躊躇いがちに切り出した前半に比べて、後半は一気に早口に吐き出した。
少し後ろめたい気持ちがあるから。

俺は、無謀にも試そうとしている。

少しでも、いい。
嫉妬や独占欲を示してくれないか……?

俺が、彼女の部活仲間に対して感じた、焼け付くような気持ちの10分の1、いや100分の1でも構わない。

背中にじんわりと、汗が滲んだ。
喉がカラカラに乾いて、くっつく。
俺は試しているんじゃない……乞い願っているんだ、と気付いた。



「一緒に帰れば良かったのに」



ずーん。

傷ついてなんかいない……うん。
わかってたさ、やっぱりね……アハハハハー。

心の中に、乾いた笑いが響く。

「……う、うーん……」

しかし思った以上にダメージが大きくて二の句が継げない。

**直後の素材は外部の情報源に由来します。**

Lemma UpsampleMod_shape b cin cout mode momentum track u :
  0 < n ->
  mk_UpsampleMod b cin cout (PInt 2) mode act true momentum track = Some u ->
  call (E := shape_engine) (MUpsampleMod u)
    [[n; cin; d; h; w]; [n; cout; 2 * d; 2 * h; 2 * w]] =
  Ok [n; cout; 2 * d; 2 * h; 2 * w].
Proof.
  intros Hn Hu.
  assert (Hbn : 1 < n * (2 * d) * (2 * h) * (2 * w)) by nia.
  unfold mk_UpsampleMod in Hu.
  destruct (String.eqb mode "bilinear");
    [|destruct (String.eqb mode "nearest");
      [|destruct (String.eqb mode "transpose"); [|discriminate]]];
    injection Hu as <-;
    unfold call, UpsampleMod_forward, up_call, conv_or_id_call, ConvT_forward,
      Conv_forward, norm_call, batchnorm, mk_Conv, mk_ConvT;
    cbn [um_up um_conv um_bn um_activation conv_conv convt_conv conv3d
         conv_transpose3d upsample batch_norm3d tensor_add shape_engine].
  - rewrite upsample_double by assumption. cbn [bind].
    erewrite conv3d_same by shape_side. cbn [bind c_out].
    repeat shape_step. reflexivity.
  - rewrite upsample_double by assumption. cbn [bind].
    erewrite conv3d_same by shape_side. cbn [bind c_out].
    repeat shape_step. reflexivity.
  - rewrite conv_transpose3d_double by shape_side. cbn [bind ct_out].
    repeat shape_step. reflexivity.
Qed.

Lemma EmbeddingMod_shape b cin cout :
  call (E := shape_engine)
    (MEmbeddingMod (mk_EmbeddingMod b cin cout embed_ks [0; 2; 2] act
                      (PInt 1))) [[n; cin; d; h; w]] =
  Ok [n; cout; d; h; w].
Proof.
  unfold call, EmbeddingMod_forward, Conv_forward, mk_EmbeddingMod, mk_Conv,
    embed_ks.
  cbn [em_conv em_activation conv_conv conv3d shape_engine].
  repeat shape_step. reflexivity.
Qed.

Lemma OutputMod_shape b cin cout :
  call (E := shape_engine) (MOutputMod (mk_OutputMod b cin cout))
    [[n; cin; d; h; w]] =
  Ok [n; cout; d; h; w].
Proof.
  unfold call, OutputMod_forward, Conv_forward, mk_OutputMod, mk_Conv.
  cbn [om_conv conv_conv conv3d shape_engine].
  repeat shape_step. reflexivity.
Qed.

Lemma MaxPool3d_shape c' :
  call (E := shape_engine) (MMaxPool3d (PInt 2))
    [[n; c'; 2 * d; 2 * h; 2 * w]] =
  Ok [n; c'; d; h; w].
Proof.
  unfold call. cbn [max_pool3d shape_engine].
  apply max_pool3d_half; assumption.
Qed.

End Modules.

End ShapeRules.

Lemma outcome_eq {A : Type} (r : result A) (v : A) :
  outcome r (fun y => y = v) (fun _ => False) -> r = Ok v.
Proof. destruct r; simpl; [intros ->; reflexivity|intros []]. Qed.

Lemma eq_outcome {A : Type} (r : result A) (v : A) (Q : A -> Prop)
    (P : exn -> Prop) :
  r = Ok v -> Q v -> outcome r Q P.
Proof. intros -> HQ. exact HQ. Qed.

Lemma pow_level depth k :
  0 <= k < depth -> 2 ^ (depth - k) = 2 * 2 ^ (depth - (k + 1)).
Proof.
  intros Hk. replace (depth - k) with (Z.succ (depth - (k + 1))) by lia.
  apply Z.pow_succ_r. lia.
Qed.

Lemma scaled_volume n d h w q :
  0 < n -> 0 < d -> 0 < h -> 0 < w -> 1 <= q ->
  1 < n * d * h * w -> 1 < n * (q * d) * (q * h) * (q * w).
Proof.
  intros Hn Hd Hh Hw Hq Hv.
  assert (Hq3 : 1 <= q * q * q) by nia.
  replace (n * (q * d) * (q * h) * (q * w))
    with ((q * q * q) * (n * d * h * w)) by ring.
  nia.
Qed.

Section ShapePreserved.

#[local] Existing Instance shape_engine.

Variable c : config.
Variable net : RSUNet.
Hypothesis Hbuilt : built c net.
Hypothesis Hstride : cfg_init_stride c = PInt 1.
Hypothesis Hact : forall s, cfg_activation c s = Ok s.
Hypothesis Hdepth : 0 <= cfg_depth c.

(** The batch size and the spatial extents at the bridge. *)
Variables n d h w : Z.
Hypothesis Hn : 0 < n.
Hypothesis Hd : 0 < d.
Hypothesis Hh : 0 < h.
Hypothesis Hw : 0 < w.
Hypothesis Hvolume : 1 < n * d * h * w.

#[local] Abbreviation level := (level_shape (cfg_depth c) n d h w).

Lemma level_scale k : 0 <= k <= cfg_depth c -> 1 <= 2 ^ (cfg_depth c - k).
Proof.
  intros Hk.
  assert (0 < 2 ^ (cfg_depth c - k)) by (apply Z.pow_pos_nonneg; lia). lia.
Qed.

纏まらない思考に、唸ったまましばらく返事をする事が出来なかった。

しかしいくら唸っても、良い回答は全く降りてこない。
半ばヤケクソになって、言葉を絞り出した。

「多分、あの娘……俺に気があるんだと…思う」

自分の傲慢とも思える失礼な台詞に、発してしまってからギョっとしてしまう。
「もしかしてそうなのかもしれない」と最近自覚めいたものが芽生えたばかりで、確信と言えるほどのものは何もない。
いや、やっぱり気のせいだ。己惚れ男の勘違いに決定!

「……そういうの面倒くさいから」

声のトーンが少し弱くなる。

言うに事欠いて『面倒くさい』ってどこの俺様だぁあぁ……。

……お願い、ねーちゃん、引かないで下さい。

そうだ!―――もう、いっそ冗談にしてしまうしかない…!
俺は余裕の表情を装って、軽い雰囲気で流してしまう事にした。

「ねーちゃんと一緒に帰るほうが、楽だしね!」
「うっ……もー、子供みたいな事言わないでよ~」

呆れた口調だが、ねーちゃんの声には微かに照れの様な優し気なモノが混じっていた。
そして軽く睨まれる。

―――可愛過ぎるからやめてください!






だけど、ふと思う。

―――本当に子供の頃の気持ちのままだったら。
胸を締め付けるようなこんな痛みに、苦しめられる事は無いのに。



「……子供、かな」



ねーちゃんは、ふふっと笑って言った。

「姉離れしなさーい」



……余裕だなぁ。
道のりは険しそうだ。



彼女にとって俺は『弟』。



その常識をいつ打ち崩す事ができるのだろうか?
俺はこっそり溜息を吐いて、前を向いた。